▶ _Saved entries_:
○ ○ ○ ○

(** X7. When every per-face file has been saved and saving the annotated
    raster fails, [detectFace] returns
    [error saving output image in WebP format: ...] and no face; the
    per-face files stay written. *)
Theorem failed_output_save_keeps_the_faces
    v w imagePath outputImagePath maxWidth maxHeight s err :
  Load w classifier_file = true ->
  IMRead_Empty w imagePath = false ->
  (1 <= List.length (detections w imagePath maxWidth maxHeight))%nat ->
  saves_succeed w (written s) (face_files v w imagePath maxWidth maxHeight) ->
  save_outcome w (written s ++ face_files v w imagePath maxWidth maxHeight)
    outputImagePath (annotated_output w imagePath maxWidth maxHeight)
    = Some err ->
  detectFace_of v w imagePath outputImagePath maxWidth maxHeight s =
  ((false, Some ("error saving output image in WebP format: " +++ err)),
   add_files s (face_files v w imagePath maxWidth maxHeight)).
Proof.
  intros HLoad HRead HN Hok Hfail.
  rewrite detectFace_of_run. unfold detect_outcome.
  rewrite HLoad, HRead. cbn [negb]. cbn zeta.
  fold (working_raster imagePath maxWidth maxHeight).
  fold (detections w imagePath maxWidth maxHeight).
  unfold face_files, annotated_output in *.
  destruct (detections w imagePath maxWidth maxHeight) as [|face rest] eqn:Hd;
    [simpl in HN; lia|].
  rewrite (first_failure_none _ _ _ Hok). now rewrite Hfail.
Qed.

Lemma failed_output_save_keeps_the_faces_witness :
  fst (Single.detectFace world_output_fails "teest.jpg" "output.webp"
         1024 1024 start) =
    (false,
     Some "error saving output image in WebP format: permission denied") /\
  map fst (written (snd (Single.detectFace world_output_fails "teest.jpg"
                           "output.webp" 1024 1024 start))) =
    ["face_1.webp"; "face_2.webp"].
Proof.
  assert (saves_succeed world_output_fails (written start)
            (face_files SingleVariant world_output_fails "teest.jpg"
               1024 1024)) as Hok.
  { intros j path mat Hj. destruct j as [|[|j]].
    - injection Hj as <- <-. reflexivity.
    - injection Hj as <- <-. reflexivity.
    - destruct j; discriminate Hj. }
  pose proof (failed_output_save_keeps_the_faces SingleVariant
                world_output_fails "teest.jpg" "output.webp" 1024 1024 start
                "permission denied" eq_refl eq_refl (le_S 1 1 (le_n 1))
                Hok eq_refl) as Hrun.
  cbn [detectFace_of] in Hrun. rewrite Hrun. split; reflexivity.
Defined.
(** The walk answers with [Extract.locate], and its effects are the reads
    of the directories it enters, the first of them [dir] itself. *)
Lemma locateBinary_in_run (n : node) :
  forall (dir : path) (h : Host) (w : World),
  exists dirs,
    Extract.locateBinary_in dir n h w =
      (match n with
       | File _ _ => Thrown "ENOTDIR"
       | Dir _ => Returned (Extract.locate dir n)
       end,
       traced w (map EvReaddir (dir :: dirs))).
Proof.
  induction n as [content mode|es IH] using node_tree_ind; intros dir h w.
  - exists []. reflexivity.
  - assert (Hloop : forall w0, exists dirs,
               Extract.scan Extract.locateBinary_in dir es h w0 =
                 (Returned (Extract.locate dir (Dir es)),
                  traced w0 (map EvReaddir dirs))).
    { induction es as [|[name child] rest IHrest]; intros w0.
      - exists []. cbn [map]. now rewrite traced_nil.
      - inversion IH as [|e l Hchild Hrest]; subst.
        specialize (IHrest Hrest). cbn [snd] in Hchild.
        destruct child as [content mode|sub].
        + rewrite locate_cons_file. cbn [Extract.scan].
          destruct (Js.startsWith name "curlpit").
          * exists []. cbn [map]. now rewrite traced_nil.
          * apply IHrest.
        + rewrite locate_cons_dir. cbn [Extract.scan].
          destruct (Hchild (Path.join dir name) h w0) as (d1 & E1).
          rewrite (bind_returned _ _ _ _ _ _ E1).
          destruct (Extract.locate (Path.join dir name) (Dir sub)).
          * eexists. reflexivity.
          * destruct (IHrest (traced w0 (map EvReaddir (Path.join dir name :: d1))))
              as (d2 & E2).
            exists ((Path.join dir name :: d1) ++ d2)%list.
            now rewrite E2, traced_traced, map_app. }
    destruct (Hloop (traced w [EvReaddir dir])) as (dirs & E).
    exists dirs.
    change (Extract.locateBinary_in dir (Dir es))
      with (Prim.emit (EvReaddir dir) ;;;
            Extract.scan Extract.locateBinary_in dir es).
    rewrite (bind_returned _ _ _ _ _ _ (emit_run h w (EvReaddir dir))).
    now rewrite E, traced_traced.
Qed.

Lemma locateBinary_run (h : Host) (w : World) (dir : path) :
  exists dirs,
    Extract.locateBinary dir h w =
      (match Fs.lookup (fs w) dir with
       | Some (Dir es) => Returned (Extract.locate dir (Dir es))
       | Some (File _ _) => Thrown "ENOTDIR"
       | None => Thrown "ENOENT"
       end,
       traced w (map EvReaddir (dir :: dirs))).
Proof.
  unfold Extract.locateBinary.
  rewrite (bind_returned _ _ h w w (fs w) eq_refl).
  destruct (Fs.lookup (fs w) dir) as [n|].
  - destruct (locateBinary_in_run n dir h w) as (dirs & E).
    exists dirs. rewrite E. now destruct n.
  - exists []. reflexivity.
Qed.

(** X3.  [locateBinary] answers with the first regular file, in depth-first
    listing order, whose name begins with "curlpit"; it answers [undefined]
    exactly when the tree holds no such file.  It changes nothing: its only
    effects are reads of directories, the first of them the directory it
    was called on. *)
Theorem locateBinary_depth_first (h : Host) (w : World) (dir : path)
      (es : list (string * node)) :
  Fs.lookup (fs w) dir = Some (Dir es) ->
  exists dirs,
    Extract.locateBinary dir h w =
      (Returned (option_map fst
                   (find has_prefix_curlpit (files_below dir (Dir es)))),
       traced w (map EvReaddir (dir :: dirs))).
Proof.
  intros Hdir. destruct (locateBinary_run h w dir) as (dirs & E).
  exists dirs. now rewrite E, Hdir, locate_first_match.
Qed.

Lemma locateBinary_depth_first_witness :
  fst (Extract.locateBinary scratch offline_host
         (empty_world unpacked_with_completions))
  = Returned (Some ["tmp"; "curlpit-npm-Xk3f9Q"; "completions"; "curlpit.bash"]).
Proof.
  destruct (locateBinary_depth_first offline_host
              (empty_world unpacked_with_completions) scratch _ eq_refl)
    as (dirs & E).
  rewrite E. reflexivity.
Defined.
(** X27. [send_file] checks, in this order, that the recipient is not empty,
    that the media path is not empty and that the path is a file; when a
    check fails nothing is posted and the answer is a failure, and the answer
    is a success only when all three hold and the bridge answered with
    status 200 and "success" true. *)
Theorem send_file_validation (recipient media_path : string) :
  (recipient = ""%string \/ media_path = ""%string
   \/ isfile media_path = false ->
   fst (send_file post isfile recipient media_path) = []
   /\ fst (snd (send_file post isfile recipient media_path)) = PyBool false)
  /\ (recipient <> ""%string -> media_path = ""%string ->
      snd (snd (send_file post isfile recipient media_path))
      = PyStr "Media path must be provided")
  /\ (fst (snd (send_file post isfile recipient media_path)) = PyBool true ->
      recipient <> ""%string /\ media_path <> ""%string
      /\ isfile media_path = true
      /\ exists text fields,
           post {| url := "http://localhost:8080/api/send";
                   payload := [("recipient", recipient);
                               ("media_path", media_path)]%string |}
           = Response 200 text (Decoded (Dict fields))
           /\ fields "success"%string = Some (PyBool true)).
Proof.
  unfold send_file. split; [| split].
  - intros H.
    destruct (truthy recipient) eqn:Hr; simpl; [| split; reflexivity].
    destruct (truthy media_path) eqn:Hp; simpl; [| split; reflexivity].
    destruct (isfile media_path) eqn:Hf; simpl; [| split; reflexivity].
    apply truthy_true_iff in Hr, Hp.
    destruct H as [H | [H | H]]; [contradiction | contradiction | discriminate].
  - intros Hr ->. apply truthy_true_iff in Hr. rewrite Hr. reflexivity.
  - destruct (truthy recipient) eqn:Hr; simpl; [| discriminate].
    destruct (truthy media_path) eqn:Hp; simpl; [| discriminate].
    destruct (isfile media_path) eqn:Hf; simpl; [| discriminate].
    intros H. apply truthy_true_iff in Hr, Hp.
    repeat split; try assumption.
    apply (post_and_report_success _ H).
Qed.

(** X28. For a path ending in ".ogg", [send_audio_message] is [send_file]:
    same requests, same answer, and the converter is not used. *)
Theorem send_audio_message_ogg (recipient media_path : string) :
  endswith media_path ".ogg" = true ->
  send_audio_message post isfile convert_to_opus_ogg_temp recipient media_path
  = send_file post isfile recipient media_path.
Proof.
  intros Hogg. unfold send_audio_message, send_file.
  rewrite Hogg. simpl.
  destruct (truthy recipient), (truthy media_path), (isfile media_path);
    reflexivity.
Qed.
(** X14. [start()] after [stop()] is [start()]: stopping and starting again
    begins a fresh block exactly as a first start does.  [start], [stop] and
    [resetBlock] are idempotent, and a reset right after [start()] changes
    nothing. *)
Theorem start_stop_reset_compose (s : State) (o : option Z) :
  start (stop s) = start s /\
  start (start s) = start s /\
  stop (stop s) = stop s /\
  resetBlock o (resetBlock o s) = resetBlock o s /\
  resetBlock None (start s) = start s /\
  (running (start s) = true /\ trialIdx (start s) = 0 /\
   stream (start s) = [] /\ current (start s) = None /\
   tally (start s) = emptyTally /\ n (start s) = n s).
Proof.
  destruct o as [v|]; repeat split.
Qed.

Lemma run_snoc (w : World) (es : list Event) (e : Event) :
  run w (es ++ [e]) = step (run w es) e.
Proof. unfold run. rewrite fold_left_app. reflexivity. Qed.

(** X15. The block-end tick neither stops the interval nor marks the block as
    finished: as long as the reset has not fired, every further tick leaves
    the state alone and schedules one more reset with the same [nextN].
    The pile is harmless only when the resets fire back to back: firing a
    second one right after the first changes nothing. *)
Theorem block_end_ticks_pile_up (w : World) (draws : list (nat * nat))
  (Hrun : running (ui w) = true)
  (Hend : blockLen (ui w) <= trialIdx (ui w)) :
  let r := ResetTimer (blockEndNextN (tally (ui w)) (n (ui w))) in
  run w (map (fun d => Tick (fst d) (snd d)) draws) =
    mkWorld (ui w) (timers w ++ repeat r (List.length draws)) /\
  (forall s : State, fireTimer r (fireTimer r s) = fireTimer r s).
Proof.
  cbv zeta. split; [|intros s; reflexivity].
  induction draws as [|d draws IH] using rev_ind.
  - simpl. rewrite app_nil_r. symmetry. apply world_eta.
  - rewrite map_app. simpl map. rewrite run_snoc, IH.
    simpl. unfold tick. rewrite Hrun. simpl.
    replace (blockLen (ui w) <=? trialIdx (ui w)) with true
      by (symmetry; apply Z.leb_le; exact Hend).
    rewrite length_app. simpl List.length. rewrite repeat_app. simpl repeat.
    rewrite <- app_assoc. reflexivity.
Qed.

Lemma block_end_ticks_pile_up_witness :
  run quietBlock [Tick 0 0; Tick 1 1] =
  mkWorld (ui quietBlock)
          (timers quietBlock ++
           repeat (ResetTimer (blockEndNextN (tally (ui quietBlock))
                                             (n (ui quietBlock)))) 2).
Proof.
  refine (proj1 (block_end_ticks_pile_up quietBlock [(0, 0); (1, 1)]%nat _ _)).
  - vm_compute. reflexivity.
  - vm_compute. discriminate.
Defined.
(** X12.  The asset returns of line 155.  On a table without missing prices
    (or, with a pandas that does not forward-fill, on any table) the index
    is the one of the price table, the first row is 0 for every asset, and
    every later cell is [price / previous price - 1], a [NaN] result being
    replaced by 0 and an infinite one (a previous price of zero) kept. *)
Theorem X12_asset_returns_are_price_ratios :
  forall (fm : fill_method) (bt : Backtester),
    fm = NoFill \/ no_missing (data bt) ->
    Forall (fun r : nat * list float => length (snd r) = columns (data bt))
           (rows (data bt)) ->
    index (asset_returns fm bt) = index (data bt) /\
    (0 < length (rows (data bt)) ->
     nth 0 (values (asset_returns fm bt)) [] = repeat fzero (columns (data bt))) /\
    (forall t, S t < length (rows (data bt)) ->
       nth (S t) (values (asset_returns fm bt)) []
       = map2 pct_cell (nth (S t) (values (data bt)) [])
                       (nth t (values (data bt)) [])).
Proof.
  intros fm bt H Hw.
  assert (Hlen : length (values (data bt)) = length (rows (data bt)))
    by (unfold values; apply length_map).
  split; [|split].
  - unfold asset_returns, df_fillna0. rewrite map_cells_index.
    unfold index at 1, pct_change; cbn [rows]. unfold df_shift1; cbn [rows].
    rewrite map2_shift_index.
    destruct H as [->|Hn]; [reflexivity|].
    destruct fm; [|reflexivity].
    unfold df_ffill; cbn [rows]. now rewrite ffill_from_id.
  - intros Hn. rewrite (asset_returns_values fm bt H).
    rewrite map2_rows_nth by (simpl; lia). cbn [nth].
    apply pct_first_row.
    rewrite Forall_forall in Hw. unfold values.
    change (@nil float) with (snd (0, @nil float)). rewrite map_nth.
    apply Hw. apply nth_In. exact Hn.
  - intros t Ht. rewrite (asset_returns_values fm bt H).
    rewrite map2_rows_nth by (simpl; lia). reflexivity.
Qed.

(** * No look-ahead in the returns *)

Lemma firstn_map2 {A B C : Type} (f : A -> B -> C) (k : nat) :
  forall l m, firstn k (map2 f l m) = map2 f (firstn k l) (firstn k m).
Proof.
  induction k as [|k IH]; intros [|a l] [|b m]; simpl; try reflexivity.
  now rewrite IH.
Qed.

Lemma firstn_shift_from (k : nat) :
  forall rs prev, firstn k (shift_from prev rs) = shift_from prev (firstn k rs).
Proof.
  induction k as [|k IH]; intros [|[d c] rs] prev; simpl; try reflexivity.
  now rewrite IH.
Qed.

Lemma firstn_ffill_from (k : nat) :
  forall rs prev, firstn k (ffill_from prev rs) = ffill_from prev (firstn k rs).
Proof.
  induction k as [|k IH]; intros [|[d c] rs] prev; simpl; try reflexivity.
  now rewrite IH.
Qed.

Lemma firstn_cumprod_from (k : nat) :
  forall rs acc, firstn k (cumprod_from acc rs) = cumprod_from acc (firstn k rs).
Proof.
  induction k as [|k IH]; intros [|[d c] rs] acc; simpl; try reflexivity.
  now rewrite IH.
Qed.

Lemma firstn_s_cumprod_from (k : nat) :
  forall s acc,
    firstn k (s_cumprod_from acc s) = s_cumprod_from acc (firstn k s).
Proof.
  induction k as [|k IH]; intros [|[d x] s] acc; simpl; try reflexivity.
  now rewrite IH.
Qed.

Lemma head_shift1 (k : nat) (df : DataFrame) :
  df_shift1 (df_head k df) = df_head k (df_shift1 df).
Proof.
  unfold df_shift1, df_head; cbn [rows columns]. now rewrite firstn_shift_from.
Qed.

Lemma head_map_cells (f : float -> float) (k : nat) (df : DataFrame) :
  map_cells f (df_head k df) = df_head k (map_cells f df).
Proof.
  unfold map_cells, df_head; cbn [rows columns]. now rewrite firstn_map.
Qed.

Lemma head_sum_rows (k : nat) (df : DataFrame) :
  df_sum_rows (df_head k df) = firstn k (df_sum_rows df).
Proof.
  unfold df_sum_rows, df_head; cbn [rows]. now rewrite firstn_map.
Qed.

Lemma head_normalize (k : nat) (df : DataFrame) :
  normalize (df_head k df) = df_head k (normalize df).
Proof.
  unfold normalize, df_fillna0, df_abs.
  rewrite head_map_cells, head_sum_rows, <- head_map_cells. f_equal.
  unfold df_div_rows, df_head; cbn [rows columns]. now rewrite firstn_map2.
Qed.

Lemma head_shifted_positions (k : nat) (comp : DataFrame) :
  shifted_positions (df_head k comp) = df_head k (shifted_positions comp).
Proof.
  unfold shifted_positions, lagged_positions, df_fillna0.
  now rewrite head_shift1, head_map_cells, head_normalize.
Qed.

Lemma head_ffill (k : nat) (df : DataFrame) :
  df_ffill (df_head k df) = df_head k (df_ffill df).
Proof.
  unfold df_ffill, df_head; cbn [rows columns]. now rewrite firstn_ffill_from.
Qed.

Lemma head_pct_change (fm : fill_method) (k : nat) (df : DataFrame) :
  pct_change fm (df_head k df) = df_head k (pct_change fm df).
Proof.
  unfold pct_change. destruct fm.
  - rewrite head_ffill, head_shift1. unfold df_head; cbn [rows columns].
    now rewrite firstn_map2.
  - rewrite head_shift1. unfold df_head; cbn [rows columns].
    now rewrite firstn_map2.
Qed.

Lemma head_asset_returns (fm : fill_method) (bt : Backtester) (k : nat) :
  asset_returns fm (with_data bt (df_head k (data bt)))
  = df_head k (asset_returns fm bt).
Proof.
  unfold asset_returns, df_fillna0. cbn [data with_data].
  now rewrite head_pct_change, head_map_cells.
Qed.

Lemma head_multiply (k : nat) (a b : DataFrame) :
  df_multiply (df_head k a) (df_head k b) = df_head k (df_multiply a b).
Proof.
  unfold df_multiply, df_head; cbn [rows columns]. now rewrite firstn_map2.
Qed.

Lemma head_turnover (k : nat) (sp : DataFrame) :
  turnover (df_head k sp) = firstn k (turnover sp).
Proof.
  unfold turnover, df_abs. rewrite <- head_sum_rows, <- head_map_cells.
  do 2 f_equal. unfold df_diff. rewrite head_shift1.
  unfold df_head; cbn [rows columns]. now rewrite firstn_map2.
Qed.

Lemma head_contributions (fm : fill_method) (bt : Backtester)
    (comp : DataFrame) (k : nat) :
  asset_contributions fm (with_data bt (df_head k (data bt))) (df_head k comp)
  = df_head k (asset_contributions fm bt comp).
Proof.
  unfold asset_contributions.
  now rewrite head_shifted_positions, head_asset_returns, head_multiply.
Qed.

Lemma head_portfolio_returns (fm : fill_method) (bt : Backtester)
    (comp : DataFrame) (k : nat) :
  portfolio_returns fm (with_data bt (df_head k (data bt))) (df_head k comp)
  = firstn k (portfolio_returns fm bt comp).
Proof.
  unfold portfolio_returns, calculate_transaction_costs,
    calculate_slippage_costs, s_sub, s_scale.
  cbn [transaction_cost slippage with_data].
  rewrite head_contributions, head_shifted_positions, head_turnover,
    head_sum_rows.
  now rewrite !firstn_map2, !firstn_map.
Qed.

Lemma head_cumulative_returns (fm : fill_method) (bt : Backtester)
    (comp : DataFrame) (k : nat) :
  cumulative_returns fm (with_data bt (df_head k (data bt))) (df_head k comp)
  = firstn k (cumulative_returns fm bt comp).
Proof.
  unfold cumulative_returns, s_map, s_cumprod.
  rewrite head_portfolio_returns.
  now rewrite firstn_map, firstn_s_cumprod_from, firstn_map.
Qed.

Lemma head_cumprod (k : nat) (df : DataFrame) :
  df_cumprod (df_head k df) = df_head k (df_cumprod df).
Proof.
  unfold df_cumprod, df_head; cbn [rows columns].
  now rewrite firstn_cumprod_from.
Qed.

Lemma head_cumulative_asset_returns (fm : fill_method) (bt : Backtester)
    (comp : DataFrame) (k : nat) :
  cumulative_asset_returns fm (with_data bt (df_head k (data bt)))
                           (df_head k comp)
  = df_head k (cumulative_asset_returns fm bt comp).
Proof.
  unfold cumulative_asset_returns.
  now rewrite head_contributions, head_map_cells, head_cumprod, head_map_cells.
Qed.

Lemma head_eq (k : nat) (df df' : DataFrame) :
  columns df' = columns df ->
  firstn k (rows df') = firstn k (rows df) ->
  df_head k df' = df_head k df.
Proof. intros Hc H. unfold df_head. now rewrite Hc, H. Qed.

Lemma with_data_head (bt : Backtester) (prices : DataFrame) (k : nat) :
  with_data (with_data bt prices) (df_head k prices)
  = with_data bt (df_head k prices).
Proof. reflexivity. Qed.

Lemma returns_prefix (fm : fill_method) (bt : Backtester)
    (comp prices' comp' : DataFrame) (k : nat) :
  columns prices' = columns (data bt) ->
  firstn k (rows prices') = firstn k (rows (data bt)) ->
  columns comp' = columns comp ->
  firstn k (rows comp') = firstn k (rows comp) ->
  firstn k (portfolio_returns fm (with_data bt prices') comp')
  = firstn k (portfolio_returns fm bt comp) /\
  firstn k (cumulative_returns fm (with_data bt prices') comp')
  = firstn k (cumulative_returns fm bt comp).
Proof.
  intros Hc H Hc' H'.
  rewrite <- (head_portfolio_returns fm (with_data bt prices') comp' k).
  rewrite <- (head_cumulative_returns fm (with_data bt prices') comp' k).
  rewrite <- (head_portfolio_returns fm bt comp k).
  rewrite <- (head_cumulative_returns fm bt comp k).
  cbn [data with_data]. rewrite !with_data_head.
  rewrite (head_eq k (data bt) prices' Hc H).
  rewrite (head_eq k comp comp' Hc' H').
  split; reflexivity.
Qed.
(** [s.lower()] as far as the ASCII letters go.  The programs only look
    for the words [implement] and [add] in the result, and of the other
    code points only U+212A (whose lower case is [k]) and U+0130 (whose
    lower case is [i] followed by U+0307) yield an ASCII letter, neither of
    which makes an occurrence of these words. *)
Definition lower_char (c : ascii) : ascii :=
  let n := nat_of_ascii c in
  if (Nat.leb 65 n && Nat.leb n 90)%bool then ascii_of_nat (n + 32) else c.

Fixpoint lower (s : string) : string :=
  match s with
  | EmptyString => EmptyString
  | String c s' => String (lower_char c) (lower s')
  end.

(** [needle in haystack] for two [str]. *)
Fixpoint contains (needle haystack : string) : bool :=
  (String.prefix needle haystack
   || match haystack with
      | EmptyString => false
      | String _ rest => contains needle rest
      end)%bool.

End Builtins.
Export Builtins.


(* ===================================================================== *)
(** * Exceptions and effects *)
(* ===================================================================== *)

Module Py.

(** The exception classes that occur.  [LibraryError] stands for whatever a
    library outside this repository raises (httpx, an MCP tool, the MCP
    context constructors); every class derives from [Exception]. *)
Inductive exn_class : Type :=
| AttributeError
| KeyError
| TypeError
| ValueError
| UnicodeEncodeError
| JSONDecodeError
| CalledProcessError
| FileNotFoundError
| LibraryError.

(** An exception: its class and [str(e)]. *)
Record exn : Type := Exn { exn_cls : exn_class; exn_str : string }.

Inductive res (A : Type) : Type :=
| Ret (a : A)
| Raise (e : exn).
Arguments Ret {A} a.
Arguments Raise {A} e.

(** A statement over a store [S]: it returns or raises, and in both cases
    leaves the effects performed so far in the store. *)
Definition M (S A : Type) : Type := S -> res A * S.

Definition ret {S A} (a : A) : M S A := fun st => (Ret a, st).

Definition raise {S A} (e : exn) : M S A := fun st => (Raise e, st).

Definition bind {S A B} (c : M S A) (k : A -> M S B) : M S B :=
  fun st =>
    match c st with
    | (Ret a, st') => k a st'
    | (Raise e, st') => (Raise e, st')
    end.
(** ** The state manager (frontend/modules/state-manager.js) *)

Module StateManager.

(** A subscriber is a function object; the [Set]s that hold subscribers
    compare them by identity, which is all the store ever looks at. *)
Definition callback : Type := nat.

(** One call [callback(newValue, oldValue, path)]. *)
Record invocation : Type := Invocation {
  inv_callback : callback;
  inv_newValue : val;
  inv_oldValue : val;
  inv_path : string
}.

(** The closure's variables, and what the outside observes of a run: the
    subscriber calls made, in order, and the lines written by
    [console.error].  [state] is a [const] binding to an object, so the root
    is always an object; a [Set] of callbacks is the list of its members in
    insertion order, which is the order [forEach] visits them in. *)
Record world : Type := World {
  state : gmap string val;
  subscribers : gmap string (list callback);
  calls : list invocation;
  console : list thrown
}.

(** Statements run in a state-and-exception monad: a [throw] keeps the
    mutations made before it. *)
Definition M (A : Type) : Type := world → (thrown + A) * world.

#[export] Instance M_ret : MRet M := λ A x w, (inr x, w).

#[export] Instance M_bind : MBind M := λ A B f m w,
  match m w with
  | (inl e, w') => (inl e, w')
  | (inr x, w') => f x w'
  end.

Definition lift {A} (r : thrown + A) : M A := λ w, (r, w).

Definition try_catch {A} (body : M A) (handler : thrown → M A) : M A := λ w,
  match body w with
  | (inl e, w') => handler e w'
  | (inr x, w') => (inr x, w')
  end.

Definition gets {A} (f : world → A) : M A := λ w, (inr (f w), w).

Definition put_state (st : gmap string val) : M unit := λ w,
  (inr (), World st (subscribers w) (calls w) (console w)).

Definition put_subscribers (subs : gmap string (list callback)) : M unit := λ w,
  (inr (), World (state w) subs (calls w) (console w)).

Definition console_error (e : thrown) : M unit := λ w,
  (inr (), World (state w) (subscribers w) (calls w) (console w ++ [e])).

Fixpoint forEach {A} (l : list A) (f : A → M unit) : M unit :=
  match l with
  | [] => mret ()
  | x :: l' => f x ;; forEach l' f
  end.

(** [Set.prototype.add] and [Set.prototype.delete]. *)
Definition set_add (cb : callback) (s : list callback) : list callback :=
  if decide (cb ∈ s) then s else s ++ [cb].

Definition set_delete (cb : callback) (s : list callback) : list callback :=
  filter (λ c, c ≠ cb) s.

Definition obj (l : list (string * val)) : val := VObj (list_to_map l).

○ ○ ○ ○

▶ _Task instructions_: Write down again, exactly as given, only the lines above that fall from the line with "PyBool true ->" to the line with "- intros H.", inclusive.

▶ _Solution for this task_:
  /\ (fst (snd (send_file post isfile recipient media_path)) = PyBool true ->
      recipient <> ""%string /\ media_path <> ""%string
      /\ isfile media_path = true
      /\ exists text fields,
           post {| url := "http://localhost:8080/api/send";
                   payload := [("recipient", recipient);
                               ("media_path", media_path)]%string |}
           = Response 200 text (Decoded (Dict fields))
           /\ fields "success"%string = Some (PyBool true)).
Proof.
  unfold send_file. split; [| split].
  - intros H.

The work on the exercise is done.